[Opening SUPPLIED INFORMATION section]

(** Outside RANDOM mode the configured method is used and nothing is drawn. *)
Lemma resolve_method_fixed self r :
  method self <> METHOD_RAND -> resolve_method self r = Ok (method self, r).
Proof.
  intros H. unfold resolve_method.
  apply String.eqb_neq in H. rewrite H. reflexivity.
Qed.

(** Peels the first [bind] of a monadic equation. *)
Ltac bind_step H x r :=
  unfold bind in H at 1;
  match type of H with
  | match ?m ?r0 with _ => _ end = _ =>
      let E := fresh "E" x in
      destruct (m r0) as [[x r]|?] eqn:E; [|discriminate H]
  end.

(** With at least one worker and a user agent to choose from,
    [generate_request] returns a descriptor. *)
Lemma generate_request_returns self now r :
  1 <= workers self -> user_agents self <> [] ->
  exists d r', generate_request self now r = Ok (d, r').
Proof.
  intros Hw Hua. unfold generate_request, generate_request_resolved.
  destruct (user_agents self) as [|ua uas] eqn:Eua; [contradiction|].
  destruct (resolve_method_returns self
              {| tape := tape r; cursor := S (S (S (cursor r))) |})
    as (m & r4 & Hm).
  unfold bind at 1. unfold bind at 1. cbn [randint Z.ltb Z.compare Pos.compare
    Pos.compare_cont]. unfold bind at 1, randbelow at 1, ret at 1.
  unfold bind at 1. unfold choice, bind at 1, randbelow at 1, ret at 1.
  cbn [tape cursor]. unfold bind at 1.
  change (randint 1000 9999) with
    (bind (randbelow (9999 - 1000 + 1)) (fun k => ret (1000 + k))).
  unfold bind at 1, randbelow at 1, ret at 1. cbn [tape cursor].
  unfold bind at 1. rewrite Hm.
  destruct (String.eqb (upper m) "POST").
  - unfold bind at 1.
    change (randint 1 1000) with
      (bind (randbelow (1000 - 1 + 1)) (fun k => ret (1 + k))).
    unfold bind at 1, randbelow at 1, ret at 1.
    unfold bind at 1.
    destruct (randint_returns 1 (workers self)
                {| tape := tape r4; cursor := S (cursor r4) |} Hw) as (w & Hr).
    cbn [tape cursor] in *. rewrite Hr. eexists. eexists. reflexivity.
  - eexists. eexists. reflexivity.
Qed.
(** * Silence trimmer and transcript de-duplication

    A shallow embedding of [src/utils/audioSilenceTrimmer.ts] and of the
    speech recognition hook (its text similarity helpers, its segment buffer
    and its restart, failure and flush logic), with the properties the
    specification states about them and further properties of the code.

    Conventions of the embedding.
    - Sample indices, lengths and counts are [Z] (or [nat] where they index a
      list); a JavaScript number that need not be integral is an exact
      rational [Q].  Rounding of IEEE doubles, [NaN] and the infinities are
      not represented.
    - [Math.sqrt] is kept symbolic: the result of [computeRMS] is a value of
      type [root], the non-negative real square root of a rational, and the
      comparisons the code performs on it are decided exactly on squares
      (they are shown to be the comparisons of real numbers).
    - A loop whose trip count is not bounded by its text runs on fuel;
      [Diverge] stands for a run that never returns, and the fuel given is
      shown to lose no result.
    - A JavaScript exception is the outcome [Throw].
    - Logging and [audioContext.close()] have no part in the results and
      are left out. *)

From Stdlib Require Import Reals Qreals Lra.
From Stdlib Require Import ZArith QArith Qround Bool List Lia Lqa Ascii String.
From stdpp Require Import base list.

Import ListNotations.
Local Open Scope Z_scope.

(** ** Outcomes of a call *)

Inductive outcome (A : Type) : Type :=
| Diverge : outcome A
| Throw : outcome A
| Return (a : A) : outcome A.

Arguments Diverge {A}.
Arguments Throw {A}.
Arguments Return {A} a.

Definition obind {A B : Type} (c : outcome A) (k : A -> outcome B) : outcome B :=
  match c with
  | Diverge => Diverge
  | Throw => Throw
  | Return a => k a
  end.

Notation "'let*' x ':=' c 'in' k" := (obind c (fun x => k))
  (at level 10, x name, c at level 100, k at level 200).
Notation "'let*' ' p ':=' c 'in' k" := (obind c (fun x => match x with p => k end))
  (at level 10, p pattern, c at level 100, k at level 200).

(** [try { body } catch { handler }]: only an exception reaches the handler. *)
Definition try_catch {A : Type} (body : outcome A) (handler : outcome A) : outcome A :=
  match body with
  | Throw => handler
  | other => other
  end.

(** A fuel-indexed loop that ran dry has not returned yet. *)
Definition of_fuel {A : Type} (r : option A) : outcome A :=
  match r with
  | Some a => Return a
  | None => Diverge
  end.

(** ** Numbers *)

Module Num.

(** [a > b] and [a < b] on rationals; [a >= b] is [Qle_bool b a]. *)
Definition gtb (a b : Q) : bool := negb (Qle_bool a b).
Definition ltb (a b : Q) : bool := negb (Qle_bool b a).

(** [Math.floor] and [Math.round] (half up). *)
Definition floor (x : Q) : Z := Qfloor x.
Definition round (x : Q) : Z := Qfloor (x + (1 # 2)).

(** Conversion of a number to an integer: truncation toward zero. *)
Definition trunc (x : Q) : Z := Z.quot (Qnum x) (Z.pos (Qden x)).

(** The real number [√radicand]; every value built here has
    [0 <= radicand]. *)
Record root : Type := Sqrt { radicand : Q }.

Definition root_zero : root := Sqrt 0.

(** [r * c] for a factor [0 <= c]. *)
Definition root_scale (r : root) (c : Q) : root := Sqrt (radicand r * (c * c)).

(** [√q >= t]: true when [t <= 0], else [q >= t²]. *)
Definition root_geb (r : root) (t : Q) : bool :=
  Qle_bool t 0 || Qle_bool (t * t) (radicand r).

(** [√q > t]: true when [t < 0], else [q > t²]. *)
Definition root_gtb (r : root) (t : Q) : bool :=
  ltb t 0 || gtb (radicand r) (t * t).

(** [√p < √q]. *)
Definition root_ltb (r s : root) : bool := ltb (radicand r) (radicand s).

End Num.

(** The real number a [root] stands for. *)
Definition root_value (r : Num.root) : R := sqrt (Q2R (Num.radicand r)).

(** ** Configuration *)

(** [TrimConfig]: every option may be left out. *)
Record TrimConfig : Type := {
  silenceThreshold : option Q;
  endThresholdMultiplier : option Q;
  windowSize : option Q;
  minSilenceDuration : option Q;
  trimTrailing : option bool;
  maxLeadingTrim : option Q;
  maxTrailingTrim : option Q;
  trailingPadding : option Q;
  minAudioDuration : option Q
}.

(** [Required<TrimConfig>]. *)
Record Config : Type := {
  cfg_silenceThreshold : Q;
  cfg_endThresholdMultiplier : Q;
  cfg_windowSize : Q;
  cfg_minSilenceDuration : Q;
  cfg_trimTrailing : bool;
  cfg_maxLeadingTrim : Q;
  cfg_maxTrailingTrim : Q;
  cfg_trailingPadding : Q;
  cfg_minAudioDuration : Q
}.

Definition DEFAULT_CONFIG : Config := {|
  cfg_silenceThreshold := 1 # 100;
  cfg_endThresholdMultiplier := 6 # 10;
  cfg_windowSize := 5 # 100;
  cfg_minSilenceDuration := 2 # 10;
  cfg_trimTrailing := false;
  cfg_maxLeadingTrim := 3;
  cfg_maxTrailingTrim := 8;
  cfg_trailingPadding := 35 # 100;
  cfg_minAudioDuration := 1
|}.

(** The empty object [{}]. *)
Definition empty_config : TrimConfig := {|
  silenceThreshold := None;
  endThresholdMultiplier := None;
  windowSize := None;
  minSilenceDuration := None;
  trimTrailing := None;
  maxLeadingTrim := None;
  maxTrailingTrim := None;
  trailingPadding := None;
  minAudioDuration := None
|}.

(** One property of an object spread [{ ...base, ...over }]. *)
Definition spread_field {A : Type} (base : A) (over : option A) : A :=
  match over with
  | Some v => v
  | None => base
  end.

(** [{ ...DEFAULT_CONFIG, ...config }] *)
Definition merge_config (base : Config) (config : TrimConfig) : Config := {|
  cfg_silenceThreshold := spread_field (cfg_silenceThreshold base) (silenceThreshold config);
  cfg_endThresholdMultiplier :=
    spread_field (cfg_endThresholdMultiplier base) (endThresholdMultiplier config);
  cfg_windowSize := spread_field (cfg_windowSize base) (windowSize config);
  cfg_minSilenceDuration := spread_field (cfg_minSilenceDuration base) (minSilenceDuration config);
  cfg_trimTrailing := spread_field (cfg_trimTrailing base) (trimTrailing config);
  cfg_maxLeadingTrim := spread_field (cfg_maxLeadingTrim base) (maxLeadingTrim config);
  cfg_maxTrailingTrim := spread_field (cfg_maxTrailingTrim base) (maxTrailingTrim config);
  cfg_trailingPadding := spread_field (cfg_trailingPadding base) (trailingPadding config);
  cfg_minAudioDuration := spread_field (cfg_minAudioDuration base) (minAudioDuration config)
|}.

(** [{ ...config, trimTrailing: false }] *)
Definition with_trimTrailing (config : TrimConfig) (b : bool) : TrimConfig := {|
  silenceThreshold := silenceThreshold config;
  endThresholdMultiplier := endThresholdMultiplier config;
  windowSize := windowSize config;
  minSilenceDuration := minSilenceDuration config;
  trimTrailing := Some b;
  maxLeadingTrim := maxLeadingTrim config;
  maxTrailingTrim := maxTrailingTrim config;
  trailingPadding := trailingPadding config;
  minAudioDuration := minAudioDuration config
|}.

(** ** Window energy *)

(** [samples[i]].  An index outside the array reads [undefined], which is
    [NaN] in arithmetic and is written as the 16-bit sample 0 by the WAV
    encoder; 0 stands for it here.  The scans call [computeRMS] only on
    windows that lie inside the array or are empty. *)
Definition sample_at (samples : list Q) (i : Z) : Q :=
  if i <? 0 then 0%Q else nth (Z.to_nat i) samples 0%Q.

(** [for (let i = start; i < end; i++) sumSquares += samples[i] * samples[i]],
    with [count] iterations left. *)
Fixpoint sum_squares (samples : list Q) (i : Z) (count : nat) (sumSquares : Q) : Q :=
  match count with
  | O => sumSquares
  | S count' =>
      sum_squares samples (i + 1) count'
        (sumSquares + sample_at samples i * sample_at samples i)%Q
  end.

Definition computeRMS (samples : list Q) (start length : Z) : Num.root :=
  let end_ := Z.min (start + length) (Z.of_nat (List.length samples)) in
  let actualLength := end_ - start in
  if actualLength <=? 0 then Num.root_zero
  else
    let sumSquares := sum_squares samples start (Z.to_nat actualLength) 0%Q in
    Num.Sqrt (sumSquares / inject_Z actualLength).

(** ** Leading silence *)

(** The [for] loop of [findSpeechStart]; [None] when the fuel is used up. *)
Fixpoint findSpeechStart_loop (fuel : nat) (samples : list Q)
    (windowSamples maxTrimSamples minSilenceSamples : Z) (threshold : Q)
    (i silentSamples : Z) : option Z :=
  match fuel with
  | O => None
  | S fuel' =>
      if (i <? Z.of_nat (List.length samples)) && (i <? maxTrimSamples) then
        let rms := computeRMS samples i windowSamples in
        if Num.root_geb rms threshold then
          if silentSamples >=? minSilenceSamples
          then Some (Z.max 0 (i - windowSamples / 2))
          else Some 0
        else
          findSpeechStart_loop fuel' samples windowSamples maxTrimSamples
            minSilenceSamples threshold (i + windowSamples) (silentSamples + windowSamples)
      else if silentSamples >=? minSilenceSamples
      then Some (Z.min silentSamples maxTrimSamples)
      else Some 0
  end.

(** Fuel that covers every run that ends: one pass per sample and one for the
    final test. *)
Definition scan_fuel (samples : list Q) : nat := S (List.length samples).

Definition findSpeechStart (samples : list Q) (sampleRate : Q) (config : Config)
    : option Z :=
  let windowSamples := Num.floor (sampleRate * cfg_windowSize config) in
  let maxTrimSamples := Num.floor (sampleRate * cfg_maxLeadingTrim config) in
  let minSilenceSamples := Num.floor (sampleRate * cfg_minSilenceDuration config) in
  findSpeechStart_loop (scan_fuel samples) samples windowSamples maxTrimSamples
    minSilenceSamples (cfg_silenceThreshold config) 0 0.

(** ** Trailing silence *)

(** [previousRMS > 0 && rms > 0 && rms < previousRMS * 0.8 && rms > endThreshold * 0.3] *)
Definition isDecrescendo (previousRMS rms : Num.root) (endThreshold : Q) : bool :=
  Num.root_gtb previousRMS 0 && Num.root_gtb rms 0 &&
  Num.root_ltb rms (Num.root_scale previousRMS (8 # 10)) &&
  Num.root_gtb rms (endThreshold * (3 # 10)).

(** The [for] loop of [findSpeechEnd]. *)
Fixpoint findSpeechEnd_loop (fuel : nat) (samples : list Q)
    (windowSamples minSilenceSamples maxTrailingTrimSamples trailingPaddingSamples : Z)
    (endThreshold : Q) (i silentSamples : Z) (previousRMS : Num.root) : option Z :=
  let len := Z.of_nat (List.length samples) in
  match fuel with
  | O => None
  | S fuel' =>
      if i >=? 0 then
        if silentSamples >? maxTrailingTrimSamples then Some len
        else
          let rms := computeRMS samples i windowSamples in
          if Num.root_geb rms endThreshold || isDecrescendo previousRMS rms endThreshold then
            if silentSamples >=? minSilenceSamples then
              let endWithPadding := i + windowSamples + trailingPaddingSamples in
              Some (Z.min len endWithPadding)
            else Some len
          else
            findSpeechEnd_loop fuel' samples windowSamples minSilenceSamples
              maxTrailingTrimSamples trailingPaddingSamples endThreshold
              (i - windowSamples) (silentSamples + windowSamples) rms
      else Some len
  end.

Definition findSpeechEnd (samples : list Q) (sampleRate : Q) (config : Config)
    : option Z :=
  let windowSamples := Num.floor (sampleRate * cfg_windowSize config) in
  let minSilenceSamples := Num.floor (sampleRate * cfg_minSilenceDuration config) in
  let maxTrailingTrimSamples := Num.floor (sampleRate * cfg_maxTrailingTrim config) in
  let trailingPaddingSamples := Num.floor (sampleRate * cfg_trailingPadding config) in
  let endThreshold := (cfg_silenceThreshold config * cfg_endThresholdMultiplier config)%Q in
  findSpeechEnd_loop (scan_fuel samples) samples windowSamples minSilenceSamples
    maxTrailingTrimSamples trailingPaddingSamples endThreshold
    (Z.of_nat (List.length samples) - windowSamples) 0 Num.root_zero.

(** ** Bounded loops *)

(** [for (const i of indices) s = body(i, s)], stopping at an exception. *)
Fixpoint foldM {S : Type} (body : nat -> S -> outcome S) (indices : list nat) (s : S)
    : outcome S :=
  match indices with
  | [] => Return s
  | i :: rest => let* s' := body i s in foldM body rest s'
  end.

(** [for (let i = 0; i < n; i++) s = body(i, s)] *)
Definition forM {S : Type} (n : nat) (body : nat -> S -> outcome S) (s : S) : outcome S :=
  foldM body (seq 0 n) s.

[Closing SUPPLIED INFORMATION section]

Write down again, exactly as given, only the lines above that fall from the line with "destruct (resolve_method_returns self" to the line with "change (randint 1000 9999) with", inclusive.

ANSWER TO THE PROBLEM
  destruct (resolve_method_returns self
              {| tape := tape r; cursor := S (S (S (cursor r))) |})
    as (m & r4 & Hm).
  unfold bind at 1. unfold bind at 1. cbn [randint Z.ltb Z.compare Pos.compare
    Pos.compare_cont]. unfold bind at 1, randbelow at 1, ret at 1.
  unfold bind at 1. unfold choice, bind at 1, randbelow at 1, ret at 1.
  cbn [tape cursor]. unfold bind at 1.
  change (randint 1000 9999) with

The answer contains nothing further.